Segment Open

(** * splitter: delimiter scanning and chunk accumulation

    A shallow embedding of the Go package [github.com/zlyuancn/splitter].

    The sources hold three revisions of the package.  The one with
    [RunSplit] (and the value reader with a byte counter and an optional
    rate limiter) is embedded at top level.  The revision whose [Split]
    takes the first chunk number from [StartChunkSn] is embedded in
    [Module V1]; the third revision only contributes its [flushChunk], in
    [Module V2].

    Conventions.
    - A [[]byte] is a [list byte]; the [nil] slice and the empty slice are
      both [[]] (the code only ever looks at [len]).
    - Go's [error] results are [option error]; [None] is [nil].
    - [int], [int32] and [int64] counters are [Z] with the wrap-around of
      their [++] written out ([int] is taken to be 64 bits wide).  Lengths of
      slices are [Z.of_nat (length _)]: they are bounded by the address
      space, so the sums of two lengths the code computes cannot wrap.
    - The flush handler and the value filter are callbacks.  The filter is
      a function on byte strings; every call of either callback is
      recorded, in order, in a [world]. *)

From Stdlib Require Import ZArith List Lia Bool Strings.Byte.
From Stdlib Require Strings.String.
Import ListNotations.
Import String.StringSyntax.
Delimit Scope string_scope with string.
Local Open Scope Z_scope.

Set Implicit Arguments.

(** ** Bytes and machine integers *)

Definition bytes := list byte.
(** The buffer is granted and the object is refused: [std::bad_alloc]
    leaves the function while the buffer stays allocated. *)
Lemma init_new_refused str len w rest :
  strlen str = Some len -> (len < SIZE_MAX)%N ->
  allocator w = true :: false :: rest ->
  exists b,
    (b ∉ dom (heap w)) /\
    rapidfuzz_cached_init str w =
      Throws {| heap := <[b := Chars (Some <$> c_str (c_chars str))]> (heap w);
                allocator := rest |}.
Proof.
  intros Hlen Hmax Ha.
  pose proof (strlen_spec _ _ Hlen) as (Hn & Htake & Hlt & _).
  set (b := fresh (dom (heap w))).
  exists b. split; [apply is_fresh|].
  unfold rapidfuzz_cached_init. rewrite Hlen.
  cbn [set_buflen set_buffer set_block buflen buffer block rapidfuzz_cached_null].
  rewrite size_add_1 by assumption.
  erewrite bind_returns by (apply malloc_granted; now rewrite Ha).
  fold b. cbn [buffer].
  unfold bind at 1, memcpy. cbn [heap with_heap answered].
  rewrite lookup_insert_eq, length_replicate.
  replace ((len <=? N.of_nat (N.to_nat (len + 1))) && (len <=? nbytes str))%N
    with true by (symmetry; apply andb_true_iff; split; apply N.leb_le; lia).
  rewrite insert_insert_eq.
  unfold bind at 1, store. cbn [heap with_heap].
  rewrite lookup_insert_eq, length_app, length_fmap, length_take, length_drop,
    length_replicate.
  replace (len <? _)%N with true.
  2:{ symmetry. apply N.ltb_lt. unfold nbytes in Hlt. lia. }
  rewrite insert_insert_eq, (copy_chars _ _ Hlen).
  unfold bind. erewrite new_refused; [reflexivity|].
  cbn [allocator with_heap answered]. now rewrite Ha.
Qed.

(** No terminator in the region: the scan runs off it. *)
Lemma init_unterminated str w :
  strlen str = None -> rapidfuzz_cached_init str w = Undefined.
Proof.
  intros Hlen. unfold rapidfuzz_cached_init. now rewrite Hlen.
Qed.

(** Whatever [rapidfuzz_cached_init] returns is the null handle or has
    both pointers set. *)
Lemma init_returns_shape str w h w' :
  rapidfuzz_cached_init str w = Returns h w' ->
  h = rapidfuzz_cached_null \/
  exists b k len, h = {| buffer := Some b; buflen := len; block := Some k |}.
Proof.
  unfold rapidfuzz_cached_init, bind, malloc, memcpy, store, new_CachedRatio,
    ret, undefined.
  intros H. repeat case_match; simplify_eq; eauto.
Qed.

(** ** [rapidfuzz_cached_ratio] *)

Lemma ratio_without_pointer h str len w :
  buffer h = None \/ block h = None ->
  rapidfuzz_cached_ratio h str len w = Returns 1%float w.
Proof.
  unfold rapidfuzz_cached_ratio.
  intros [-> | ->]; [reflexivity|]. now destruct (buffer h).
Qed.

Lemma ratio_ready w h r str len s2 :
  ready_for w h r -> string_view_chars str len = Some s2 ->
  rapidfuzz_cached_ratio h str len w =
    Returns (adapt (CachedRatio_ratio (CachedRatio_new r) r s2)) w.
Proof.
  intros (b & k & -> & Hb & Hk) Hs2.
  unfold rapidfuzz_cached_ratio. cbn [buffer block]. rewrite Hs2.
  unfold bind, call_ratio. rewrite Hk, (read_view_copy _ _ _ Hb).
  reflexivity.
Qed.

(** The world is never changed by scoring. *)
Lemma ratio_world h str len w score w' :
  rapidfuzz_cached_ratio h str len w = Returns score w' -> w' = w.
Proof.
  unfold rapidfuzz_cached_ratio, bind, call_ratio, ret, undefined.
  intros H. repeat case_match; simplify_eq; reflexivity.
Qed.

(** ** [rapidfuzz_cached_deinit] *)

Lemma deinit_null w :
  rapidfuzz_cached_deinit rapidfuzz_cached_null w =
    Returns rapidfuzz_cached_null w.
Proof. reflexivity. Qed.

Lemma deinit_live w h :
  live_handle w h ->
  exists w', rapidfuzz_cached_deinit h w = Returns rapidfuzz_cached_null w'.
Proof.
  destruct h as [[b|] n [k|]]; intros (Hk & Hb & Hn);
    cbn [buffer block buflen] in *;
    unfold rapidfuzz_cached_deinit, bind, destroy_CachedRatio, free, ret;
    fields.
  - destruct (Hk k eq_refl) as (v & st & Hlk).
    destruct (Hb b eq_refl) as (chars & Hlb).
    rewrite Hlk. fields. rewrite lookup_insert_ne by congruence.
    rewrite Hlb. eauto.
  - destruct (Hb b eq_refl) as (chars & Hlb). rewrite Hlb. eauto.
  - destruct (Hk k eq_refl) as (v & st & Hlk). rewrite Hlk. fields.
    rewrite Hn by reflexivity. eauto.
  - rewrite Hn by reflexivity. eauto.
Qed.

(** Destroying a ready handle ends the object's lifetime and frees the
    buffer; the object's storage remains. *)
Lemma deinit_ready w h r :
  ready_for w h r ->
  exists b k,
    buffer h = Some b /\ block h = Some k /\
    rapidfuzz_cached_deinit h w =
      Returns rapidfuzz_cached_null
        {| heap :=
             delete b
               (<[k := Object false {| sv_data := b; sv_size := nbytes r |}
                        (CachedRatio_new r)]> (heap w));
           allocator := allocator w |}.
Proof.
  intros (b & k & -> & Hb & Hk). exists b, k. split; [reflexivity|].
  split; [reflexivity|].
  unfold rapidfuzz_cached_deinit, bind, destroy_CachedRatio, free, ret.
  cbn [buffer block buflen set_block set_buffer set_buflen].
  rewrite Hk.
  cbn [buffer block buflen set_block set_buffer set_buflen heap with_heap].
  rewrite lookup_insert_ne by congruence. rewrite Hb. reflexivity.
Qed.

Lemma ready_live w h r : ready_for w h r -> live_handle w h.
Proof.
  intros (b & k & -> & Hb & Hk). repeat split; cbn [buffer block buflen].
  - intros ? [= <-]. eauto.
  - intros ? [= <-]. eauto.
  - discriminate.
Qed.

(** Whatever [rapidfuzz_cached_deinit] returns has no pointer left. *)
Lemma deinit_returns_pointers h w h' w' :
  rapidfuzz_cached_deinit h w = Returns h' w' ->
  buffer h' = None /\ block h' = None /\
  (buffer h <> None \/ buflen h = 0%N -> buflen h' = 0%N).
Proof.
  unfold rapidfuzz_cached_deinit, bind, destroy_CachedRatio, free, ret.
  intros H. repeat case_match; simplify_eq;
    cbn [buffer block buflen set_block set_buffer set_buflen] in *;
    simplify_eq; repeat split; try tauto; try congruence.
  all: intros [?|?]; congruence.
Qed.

Segment Closed

> **Task objective**:
Where the string "exists" appears in a line of the entries, that line counts; state the total number of such lines and nothing else.

> **Output for this exercise**:
6